Mr. Christian Windsor
     3) In response to the Staff’s oral comment on November 20, 2008, regarding the loss allowance adjustment included in Note 3 to the Pro Forma Financials, PNC is also submitting on a confidential basis supplemental information regarding differences between PNC and National City’s allowance for loan loss methodologies.
     4) In response to the Staff’s oral comment on November 20, 2008, regarding the impact on PNC of the Visa/Discover legal settlement and PNC’s related Staff Accounting Bulletin 99 analysis, PNC supplementally advises the Staff that, since FIN 45 does not address the “day two” accounting of indemnification liabilities of the type disclosed with respect to Visa and the settlement with Discover, PNC believes the liability should not be subsequently measured at fair value or FIN 45. Although PNC believes Visa’s settlement with Discover Financial Services did constitute a Type I subsequent event, PNC concluded that the adjustment to our current recorded liability for this settlement, and related covered litigation, was not material.
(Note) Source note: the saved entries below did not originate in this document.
(** C6, the claim as stated fails: the classifier answers "1" and the summary
    is generated, but the model raises on the readiness message; the turn is
    answered 500, the writes are undone, and neither [applicant.skills] nor
    [session.last_answer] holds the summary. *)
Lemma flow_skills_not_noted_on_failure :
  n_questions Run.greeted_session = 0 /\
  truthy (last_question Run.greeted_session) = true /\
  last_answer Run.greeted_session = None /\
  Run.model_timeout 0%nat (skills_prompt (Some "I know Python and SQL")) =
    inr (mkLlmResponse (Some "1") None "") /\
  payload (mkLlmResponse (Some "1") None "") = "1" /\
  fst (interview_session_flow Run.int_id Run.model_timeout Run.engine
         (Run.bob_says "I know Python and SQL") 1
         (Run.world_with Run.greeted_session)) =
    mkResponse 500 (ErrorOf (ExternalError "timeout")) /\
  skills <$> applicants
               (db (snd (interview_session_flow Run.int_id Run.model_timeout
                           Run.engine (Run.bob_says "I know Python and SQL") 1
                           (Run.world_with Run.greeted_session))))
               !! Run.bob = Some None /\
  last_answer <$> sessions
                    (db (snd (interview_session_flow Run.int_id
                                Run.model_timeout Run.engine
                                (Run.bob_says "I know Python and SQL") 1
                                (Run.world_with Run.greeted_session))))
                    !! (1, Run.bob) = Some None.
Proof. by vm_compute. Qed.

Lemma flow_ready_engine_once_run :
  engine_calls (snd (interview_session_flow Run.int_id Run.model_yes Run.engine
                       (Run.bob_says "I am ready") 1
                       (Run.world_with Run.skilled_session))) =
    [(Some "I am ready", set_ready Run.skilled_session true)].
Proof.
  apply (flow_ready_engine_once Run.int_id Run.model_yes Run.engine
           (Run.bob_says "I am ready") 1 Run.bob
           (Run.world_with Run.skilled_session) Run.order1 (mkApplicant None)
           Run.skilled_session (mkLlmResponse (Some "1") None ""));
    by vm_compute.
Defined.

Lemma flow_classifier_arms_run :
  took_no_arm (Run.world_with Run.greeted_session)
    (snd (interview_session_flow Run.int_id Run.model_no Run.engine
            (Run.bob_says "Hello") 1 (Run.world_with Run.greeted_session)))
    Run.greeted_session (Some "Hello").
Proof.
  apply (flow_classifier_arms Run.int_id Run.model_no Run.engine
           (Run.bob_says "Hello") 1 Run.bob
           (Run.world_with Run.greeted_session) Run.order1 (mkApplicant None)
           Run.greeted_session (mkLlmResponse (Some "0") None ""));
    by vm_compute.
Defined.

(** C1, the claim as stated fails: a classifier that answers with a sentence
    (neither "0" nor "1") sends stage 2 down the "yes" arm, where the skills
    summary is generated and stored, and sends stage 3 to the engine with
    [ready = True]. *)
Lemma flow_verbose_classifier_takes_yes_arm :
  Run.verbose <> "0" /\ Run.verbose <> "1" /\
  Run.model_verbose 0%nat (skills_prompt (Some "I know Python and SQL")) =
    Run.says Run.verbose /\
  took_yes_arm (Run.world_with Run.greeted_session)
    (snd (interview_session_flow Run.int_id Run.model_verbose Run.engine
            (Run.bob_says "I know Python and SQL") 1
            (Run.world_with Run.greeted_session)))
    Run.greeted_session (Some "I know Python and SQL") /\
  ~ took_no_arm (Run.world_with Run.greeted_session)
    (snd (interview_session_flow Run.int_id Run.model_verbose Run.engine
            (Run.bob_says "I know Python and SQL") 1
            (Run.world_with Run.greeted_session)))
    Run.greeted_session (Some "I know Python and SQL") /\
  applicants (db (snd (interview_session_flow Run.int_id Run.model_verbose Run.engine
                         (Run.bob_says "I know Python and SQL") 1
                         (Run.world_with Run.greeted_session))))
    !! Run.bob = Some (mkApplicant (Some Run.summary)) /\
  took_yes_arm (Run.world_with Run.skilled_session)
    (snd (interview_session_flow Run.int_id Run.model_verbose Run.engine
            (Run.bob_says "Maybe later") 1
            (Run.world_with Run.skilled_session)))
    Run.skilled_session (Some "Maybe later") /\
  ~ took_no_arm (Run.world_with Run.skilled_session)
    (snd (interview_session_flow Run.int_id Run.model_verbose Run.engine
            (Run.bob_says "Maybe later") 1
            (Run.world_with Run.skilled_session)))
    Run.skilled_session (Some "Maybe later").
Proof.
  split; [done|]. split; [done|]. split; [done|].
  split; [split; [by eexists|done]|].
  split; [intros [H _]; vm_compute in H; discriminate H|].
  split; [by vm_compute|].
  split; [by vm_compute|].
  intros [H _]; vm_compute in H; discriminate H.
Qed.

Lemma flow_final_session_run :
  interview_session_flow Run.int_id Run.model_continue Run.engine
    (Run.bob_says "Thank you") 1 (Run.world_with Run.final_paused_session) =
    (mkResponse 200 (Turn "Are you ready to continue?" true (Some 50) (Some 1)),
     mkWorld (Run.db_with Run.final_paused_session)
       [previous_context_prompt (Some "Last question")] []) /\
  interview_session_flow Run.int_id Run.no_llm Run.engine
    (Run.bob_says "Thank you") 1 (Run.world_with Run.final_session) =
    (mkResponse 200 (Turn (closing_text 60) true (Some 60) (Some 1)),
     mkWorld
       (mkDB {[ 1 := Run.order1 ]} {[ Run.bob := mkApplicant None ]}
          (<[(1, Run.bob) :=
               mkSession true 6 (Some "Last question")
                 (Some "Knows Python and SQL") true (Some 60) (Some 1)]>
             {[ (1, Run.bob) := Run.final_session ]}))
       [] [(Some "Thank you", Run.final_session)]).
Proof.
  split.
  - destruct (flow_final_session Run.int_id Run.model_continue Run.engine
                (Run.bob_says "Thank you") 1 Run.bob
                (Run.world_with Run.final_paused_session) Run.order1
                (mkApplicant None) Run.final_paused_session)
      as (_ & Hpaused & _); [by vm_compute..|].
    rewrite Hpaused; by vm_compute.
  - destruct (flow_final_session Run.int_id Run.no_llm Run.engine
                (Run.bob_says "Thank you") 1 Run.bob
                (Run.world_with Run.final_session) Run.order1
                (mkApplicant None) Run.final_session)
      as (_ & _ & Hready); [by vm_compute..|].
    rewrite Hready; by vm_compute.
Defined.

(** C4, the claim as stated fails: a turn on a session that is already final
    invokes the engine again, and the response carries the score the engine
    has just set, not the one that was stored; a second turn returns yet
    another score and closing message. *)
Lemma flow_final_session_reinvokes_engine :
  final Run.final_session = true /\
  score Run.final_session = Some 50 /\
  engine_calls (snd (interview_session_flow Run.int_id Run.no_llm Run.engine
                       (Run.bob_says "Thank you") 1
                       (Run.world_with Run.final_session))) =
    [(Some "Thank you", Run.final_session)] /\
  fst (interview_session_flow Run.int_id Run.no_llm Run.engine
         (Run.bob_says "Thank you") 1 (Run.world_with Run.final_session)) =
    mkResponse 200 (Turn (closing_text 60) true (Some 60) (Some 1)) /\
  fst (interview_session_flow Run.int_id Run.no_llm Run.engine
         (Run.bob_says "Thank you") 1
         (snd (interview_session_flow Run.int_id Run.no_llm Run.engine
                 (Run.bob_says "Thank you") 1
                 (Run.world_with Run.final_session)))) =
    mkResponse 200 (Turn (closing_text 70) true (Some 70) (Some 1)).
Proof. by vm_compute. Qed.

Lemma flow_llm_failure_rolls_back_run :
  fst (interview_session_flow Run.int_id Run.model_timeout Run.engine
         (Run.bob_says "I know Python and SQL") 1
         (Run.world_with Run.greeted_session)) =
    error_response (ExternalError "timeout") /\
  db (snd (interview_session_flow Run.int_id Run.model_timeout Run.engine
             (Run.bob_says "I know Python and SQL") 1
             (Run.world_with Run.greeted_session))) =
    db (Run.world_with Run.greeted_session).
Proof.
  apply (flow_llm_failure_rolls_back Run.int_id Run.model_timeout Run.engine
           (Run.bob_says "I know Python and SQL") 1
           (Run.world_with Run.greeted_session)).
  exists 2%nat, readiness_message_prompt.
  split; [simpl; lia|]. split; by vm_compute.
Defined.

Lemma flow_keeps_last_question_run :
  last_question <$>
    sessions (db (snd (interview_session_flow Run.int_id Run.model_continue
                         Run.engine (Run.bob_says "Hello again") 1
                         (Run.world_with Run.paused_session))))
      !! (1, Run.bob) =
  last_question <$>
    sessions (db (Run.world_with Run.paused_session)) !! (1, Run.bob).
Proof.
  apply (flow_keeps_last_question Run.int_id Run.model_continue Run.engine
           (Run.bob_says "Hello again") 1 (Run.world_with Run.paused_session)).
  by vm_compute.
Defined.

(** ** Further properties of the session views *)

Lemma greeting_no_answer_truthy (name : string) :
  truthy (Some (greeting_no_answer name)) = true.
Proof. done. Qed.

Lemma greeting_continue_truthy (name : string) :
  truthy (Some (greeting_continue name)) = true.
Proof. done. Qed.

Section SessionViews.

Context {Number : Type}.
Variable py_int : Number -> Z.
Variable llm : nat -> string -> Exn + LlmResponse.
Variable ai_interviewer :
  option string -> Session Number -> DB Number ->
  Exn + (Number * string * Session Number * DB Number).

Implicit Types (w : World Number) (s : Session Number) (request : Request).

(** X1: on an unknown order both views answer 404 "Order not found",
    whoever asks and whatever the request carries, and leave the store,
    the model and the engine alone. *)
Theorem views_unknown_order request agent_id w :
  orders (db w) !! agent_id = None ->
  interview_session_create request agent_id w =
    (mkResponse 404 (ErrorMsg "Order not found"), w) /\
  interview_session_flow py_int llm ai_interviewer request agent_id w =
    (mkResponse 404 (ErrorMsg "Order not found"), w).
Proof.
  intros Horder.
  unfold interview_session_create, interview_session_flow, flow_try, handle,
    bind, get_order.
  by rewrite Horder.
Qed.

(** X2: an unauthenticated request whose e-mail is absent or the empty text
    is answered 403 "Email is missing" by both views on an existing order;
    nothing is read or written after the order, and the model is not
    consulted. *)
Theorem views_empty_email request agent_id w order :
  orders (db w) !! agent_id = Some order ->
  user request = None ->
  truthy (data_email request) = false ->
  interview_session_create request agent_id w =
    (mkResponse 403 (Detail "Email is missing"), w) /\
  interview_session_flow py_int llm ai_interviewer request agent_id w =
    (mkResponse 403 (Detail "Email is missing"), w).
Proof.
  intros Horder Huser Hemail.
  unfold interview_session_create, interview_session_flow, flow_try, handle,
    bind, get_order.
  rewrite Horder.
  by rewrite !with_email_anonymous.
Qed.

(** X3: for an authenticated caller the e-mail of the request body is
    ignored: both views act on the account's e-mail, so the outcome is the
    same whatever e-mail the body names. *)
Theorem views_authenticated_ignore_body_email request agent_id w account other :
  user request = Some account ->
  interview_session_create request agent_id w =
    interview_session_create
      (mkRequest (Some account) other (data_text request)) agent_id w /\
  interview_session_flow py_int llm ai_interviewer request agent_id w =
    interview_session_flow py_int llm ai_interviewer
      (mkRequest (Some account) other (data_text request)) agent_id w.
Proof.
  intros Huser.
  unfold interview_session_create, interview_session_flow, flow_try, handle,
    bind, with_email, flow_block.
  by rewrite Huser.
Qed.
(** An entry with an equals sign defines the name [putenv] cuts from it. *)
Lemma defines_name_of (entry : string) :
  has_equals entry = true -> defines (name_of entry) entry = true.
Proof.
  unfold defines.
  induction entry as [| c entry IH]; simpl; [discriminate |].
  destruct (Ascii.eqb c "=") eqn:Ec; simpl.
  - now rewrite Ec.
  - rewrite Ascii.eqb_refl. exact IH.
Qed.

(** X1 (what is taken out): the block after the constructor holds exactly
    the entries of the block before that are not of the form
    [LD_PRELOAD=value].  So an entry with the empty value goes too, while an
    entry of a longer or shorter name, or the bare text LD_PRELOAD without
    an equals sign, stays. *)
Theorem after_load_entries (env : environ) (entry : string) :
  In entry (after_load env) <->
  In entry env /\ (forall v, entry <> "LD_PRELOAD=" ++ v).
Proof.
  rewrite after_load_remove, remove_entries_In, defines_preload_iff.
  reflexivity.
Qed.

(** X2 (changed exactly when present): the constructor leaves the block as
    it was if and only if LD_PRELOAD was not present; when it was present
    the block gets strictly shorter, and it never gets longer. *)
Theorem after_load_unchanged_iff (env : environ) :
  (after_load env = env <-> getenv "LD_PRELOAD" env = None) /\
  (getenv "LD_PRELOAD" env <> None ->
     (length (after_load env) < length env)%nat) /\
  (length (after_load env) <= length env)%nat.
Proof.
  rewrite after_load_remove. repeat split.
  - intros H. rewrite <- H, <- after_load_remove.
    apply scrubbed_getenv, after_load_scrubbed.
  - intros H. apply remove_entries_absent. now apply scrubbed_getenv.
  - apply remove_entries_shrinks.
  - apply remove_entries_length.
Qed.

Lemma after_load_unchanged_iff_witness :
  (length (after_load scenario_env) < length scenario_env)%nat.
Proof.
  apply (proj1 (proj2 (after_load_unchanged_iff scenario_env))).
  discriminate.
Defined.

(** X3 (order of the scrub and other writes): for every action of the
    program that does not itself re-add LD_PRELOAD, the environment block is
    the same whether the constructor runs before the action or after it.
    (The blocks handed to children are another matter: a child created
    before the scrub would have inherited the variable.) *)
Theorem scrub_commutes_with_writes (a : action) (p : process) :
  readds_preload a = false ->
  after_load (proc_environ (perform a p)) =
  proc_environ
    (perform a {| proc_environ := after_load (proc_environ p);
                  proc_children := proc_children p |}).
Proof.
  intros Ha.
  destruct a as [name value overwrite | name | entry | |];
    cbn [perform proc_environ readds_preload] in *.
  - unfold setenv. destruct (valid_name name) eqn:Hv; [| reflexivity].
    cbn [snd]. rewrite !after_load_remove.
    assert (Hn : has_equals name = false).
    { destruct name; [discriminate |].
      unfold valid_name in Hv. now apply negb_true_iff in Hv. }
    apply remove_add_commute.
    + now apply new_entry_not_preload.
    + intros old Hold. unfold defines.
      rewrite (preload_entry_no_other name old Hn); [reflexivity | | exact Hold].
      now apply String.eqb_neq.
  - apply after_load_unsetenv_commute.
  - unfold putenv. destruct (has_equals entry) eqn:He; cbn [snd].
    + rewrite !after_load_remove.
      apply remove_add_commute; [exact Ha |].
      intros old Hold. unfold defines.
      rewrite (preload_entry_no_other (name_of entry) old);
        [reflexivity | apply has_equals_name_of | | exact Hold].
      intros Heq. pose proof (defines_name_of entry He) as Hd.
      rewrite Heq in Hd. congruence.
    + apply after_load_unsetenv_commute.
  - reflexivity.
  - reflexivity.
Qed.

Lemma scrub_commutes_with_writes_witness :
  after_load (proc_environ
    (perform (Setenv "OTHER" "y" 1)
       {| proc_environ := scenario_env; proc_children := [] |})) =
  proc_environ
    (perform (Setenv "OTHER" "y" 1)
       {| proc_environ := after_load scenario_env; proc_children := [] |}).
Proof.
  apply (scrub_commutes_with_writes (Setenv "OTHER" "y" 1)
           {| proc_environ := scenario_env; proc_children := [] |}).
  reflexivity.
Defined.
(** * evennia/utils/picklefield.py: the pickled-object database field

    A shallow embedding of [evennia.utils.picklefield]: the text codec
    ([dbsafe_encode], [dbsafe_decode]), the conflict guard
    ([wrap_conflictual_object]), the admin form field ([PickledFormField.clean])
    and the model field ([PickledObjectField]) with its read path, write path,
    default resolution and lookup restriction.

    The module calls into Python's standard library (copy, pickle, zlib,
    base64, ast) and into Django.  The binary-to-text transform and the
    str/bytes conversions are modelled concretely; the pickler, the
    compressor, the deep copier, the literal evaluator and the Django base
    classes are taken as a record of operations ([Runtime]) the theorems are
    parametric in.  A reference runtime ([Ref]) gives executable models of
    those operations, on which the module runs on concrete data; [Aliasing]
    follows the copier and the pickler on values with identity. *)

From Stdlib Require Import ZArith List Bool Lia.
From Stdlib.Strings Require Import String Ascii Byte.
From Stdlib Require Import DecimalString.
From Stdlib Require Decimal DecimalFacts DecimalPos.
Import ListNotations.
Local Open Scope string_scope.
Local Open Scope Z_scope.

Set Implicit Arguments.

(** ** Exceptions and results *)

(** The exception classes the module raises, catches or lets through.  All of
    them derive from [Exception]. *)
Inductive exn : Type :=
| CopyError                         (* copy.Error *)
| TypeError (msg : string)
| AttributeError (name : string)
| BinasciiError (msg : string)      (* binascii.Error, a ValueError *)
| ZlibError                         (* zlib.error *)
| PicklingError
| UnpicklingError
| UnicodeDecodeError
| ValueError
| SyntaxError
| ValidationError (msg : string).   (* django.core.exceptions.ValidationError *)

Inductive result (A : Type) : Type :=
| Ok (a : A)
| Raise (e : exn).
Arguments Ok {A} a.
Arguments Raise {A} e.

Definition bytes := list byte.

(** ** Bytes as numbers *)

Definition Z_of_byte (b : byte) : Z := Z.of_N (Byte.to_N b).

(** Storing an [int] into an [unsigned char] keeps its low eight bits. *)
Definition byte_of_Z (z : Z) : byte :=
  match Byte.of_N (Z.to_N (Z.land z 255)) with
  | Some b => b
  | None => x00
  end.

Definition in_range (lo hi : Z) (b : byte) : bool :=
  (lo <=? Z_of_byte b) && (Z_of_byte b <=? hi).

(** ** base64: [b64encode] and [b64decode]

    [base64.b64encode(s)] is [binascii.b2a_base64(s, newline=False)] and
    [base64.b64decode(s)] without [validate] is [binascii.a2b_base64(s)] in
    its lenient mode. *)
Module Base64.
(** * logmerge: merging timestamped log files

    A shallow embedding of [logmerge.py] and the properties of its three
    parts: timestamp detection ([parse_datetime]), per-file entry
    segmentation ([Logfile]) and the k-way merge ([LogSet], [main]).

    Conventions of the embedding.
    - A Python [str] is a [string]; a text stream is the path it was
      opened with and the list of the lines that successive [readline]
      calls still have to return.
    - A Python exception is a value of [exn]; code that can raise returns a
      [result].
    - A [datetime] is naive (it carries no time zone), so any two of them
      compare.  This is an assumption on the custom format: one with the
      directive [%z] makes [strptime] return aware datetimes, which do not
      compare with [datetime.max]; such a format is outside [PyLib].
    - Library functions ([re], [datetime.strptime], [float] and
      [datetime.utcfromtimestamp], the [unicode_escape] codec) are the
      fields of the class [PyLib]; the program is embedded over any
      instance.  [Py.cpython] is a computable instance that covers a
      fragment of the libraries. *)

From Stdlib Require Import ZArith List String Ascii Bool Lia Arith Sorted.
From Stdlib Require Import Permutation.
From Stdlib Require Import DecimalString.
Import ListNotations.

Local Open Scope string_scope.
Local Open Scope list_scope.

(** ** Exceptions and results *)

Inductive exn : Type :=
| EOFError
| ValueError
| TypeError
| IndexError
| KeyError
| OverflowError
| OSError
| AttributeError
| UnicodeDecodeError
| ReError                 (* re.error *)
| NotImplementedError.    (* outside the fragment covered by [Py.cpython] *)

Inductive result (A : Type) : Type :=
| Ok (a : A)
| Raise (e : exn).

Arguments Ok {A} a.
Arguments Raise {A} e.

Definition bind {A B : Type} (m : result A) (k : A -> result B) : result B :=
  match m with
  | Ok a => k a
  | Raise e => Raise e
  end.

Notation "x <- m ;; k" := (bind m (fun x => k))
  (at level 61, m at next level, right associativity).
Notation "' pat <- m ;; k" := (bind m (fun x => match x with pat => k end))
  (at level 61, pat pattern, m at next level, right associativity).

(** ** Characters and strings *)

Definition LF : ascii := "010"%char.
Definition ESC : ascii := "027"%char.

Definition is_digit (c : ascii) : bool :=
  let n := nat_of_ascii c in (48 <=? n)%nat && (n <=? 57)%nat.

Definition is_space (c : ascii) : bool :=
  let n := nat_of_ascii c in ((9 <=? n)%nat && (n <=? 13)%nat) || (n =? 32)%nat.

Definition is_alpha (c : ascii) : bool :=
  let n := nat_of_ascii c in
  ((65 <=? n)%nat && (n <=? 90)%nat) || ((97 <=? n)%nat && (n <=? 122)%nat).

Definition digit_val (c : ascii) : Z := Z.of_nat (nat_of_ascii c) - 48.

(** [int(s)] for a string of decimal digits. *)
Fixpoint int_of_digits_acc (s : string) (acc : Z) : Z :=
  match s with
  | EmptyString => acc
  | String c s' => int_of_digits_acc s' (10 * acc + digit_val c)
  end.

Definition int_of_digits (s : string) : Z := int_of_digits_acc s 0.

(** [str(n)] for a non-negative integer. *)
Definition str_of_nat (n : nat) : string := NilZero.string_of_uint (Nat.to_uint n).

(** ** datetime *)

Record datetime : Type := mkdt {
  year : Z; month : Z; day : Z;
  hour : Z; minute : Z; second : Z; microsecond : Z
}.

(** Python compares naive datetimes field by field, most significant first. *)
Definition dt_fields (d : datetime) : list Z :=
  [year d; month d; day d; hour d; minute d; second d; microsecond d].

Fixpoint lex_compare (a b : list Z) : comparison :=
  match a, b with
  | [], [] => Eq
  | [], _ :: _ => Lt
  | _ :: _, [] => Gt
  | x :: a', y :: b' =>
      match Z.compare x y with
      | Eq => lex_compare a' b'
      | c => c
      end
  end.

Definition dt_compare (a b : datetime) : comparison :=
  lex_compare (dt_fields a) (dt_fields b).

(** [a <= b] on datetimes. *)
Definition dt_leb (a b : datetime) : bool :=
  match dt_compare a b with
  | Gt => false
  | _ => true
  end.

(** [datetime.max] *)
Definition datetime_max : datetime := mkdt 9999 12 31 23 59 59 999999.

Definition is_leap (y : Z) : bool :=
  ((y mod 4 =? 0) && negb (y mod 100 =? 0) || (y mod 400 =? 0))%Z.

Definition days_in_month (y m : Z) : Z :=
  if (m =? 2)%Z then (if is_leap y then 29 else 28)
  else if ((m =? 4) || (m =? 6) || (m =? 9) || (m =? 11))%Z then 30
  else 31.

(** The range checks of the [datetime] constructor. *)
Definition dt_valid (d : datetime) : bool :=
  ((1 <=? year d) && (year d <=? 9999) &&
   (1 <=? month d) && (month d <=? 12) &&
   (1 <=? day d) && (day d <=? days_in_month (year d) (month d)) &&
   (0 <=? hour d) && (hour d <=? 23) &&
   (0 <=? minute d) && (minute d <=? 59) &&
   (0 <=? second d) && (second d <=? 59) &&
   (0 <=? microsecond d) && (microsecond d <=? 999999))%Z.

(** [datetime(y, m, d, H, M, S, us)]: raises [ValueError] out of range. *)
Definition make_datetime (y m d H M S us : Z) : result datetime :=
  let dt := mkdt y m d H M S us in
  if dt_valid dt then Ok dt else Raise ValueError.

(** ** Regular expressions

    The fragment of Python's [re] that the program's own patterns and the
    format translation of [strptime] need: a backtracking matcher that
    returns the first match in priority order, anchored at position 0
    (as [Pattern.match] does), with numbered capturing groups. *)

Module Re.

Inductive regex : Type :=
| Eps
| Lit (c : ascii)
| Digit                       (* \d *)
| Space                       (* \s *)
| Any                         (* .  *)
| Rng (lo hi : ascii)         (* [lo-hi] *)
| Cat (r1 r2 : regex)
| Alt (r1 r2 : regex)         (* r1|r2 *)
| Plus (r : regex)            (* r+ *)
| Star (r : regex)            (* r* *)
| Opt (r : regex)             (* r? *)
| Grp (r : regex).            (* (r) *)

(** One way of matching a prefix: the text consumed, the captures of the
    groups in the order of their opening parentheses, and what is left. *)
Record mres : Type := mk_mres {
  consumed : string;
  groups : list (option string);
  rest : string
}.

Fixpoint ngroups (r : regex) : nat :=
  match r with
  | Cat r1 r2 | Alt r1 r2 => ngroups r1 + ngroups r2
  | Plus r1 | Star r1 | Opt r1 => ngroups r1
  | Grp r1 => S (ngroups r1)
  | _ => 0
  end.

Definition unset (r : regex) : list (option string) := repeat None (ngroups r).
PNC’s conclusion with respect to this item was based on our analysis of both quantitative and qualitative factors included in SAB 99, as follows:
  The additional estimated liability calculated on an individual covered case basis would be $13 million which would have reduced third quarter 2008 diluted EPS by $0.02, or 3%, and first nine months 2008 diluted EPS by $0.02, or 1%. On a full year projected basis, the impact is estimated to be 2%.
 
  The amount would not have changed the trend in PNC earnings, incentive compensation payouts, capital ratios to any meaningful extent, or our attainment of analyst earnings estimates.
 
  The FIN 45 liability for the covered cases is not subject to precise measurement. PNC’s total FIN 45 liability, prior to the adjustment, appeared conservative based on its ownership interest as compared to other peer financial institutions. Also, the adjustment did not take into account Visa’s history regarding past covered litigation and its intention to fund the settlement through the escrow account.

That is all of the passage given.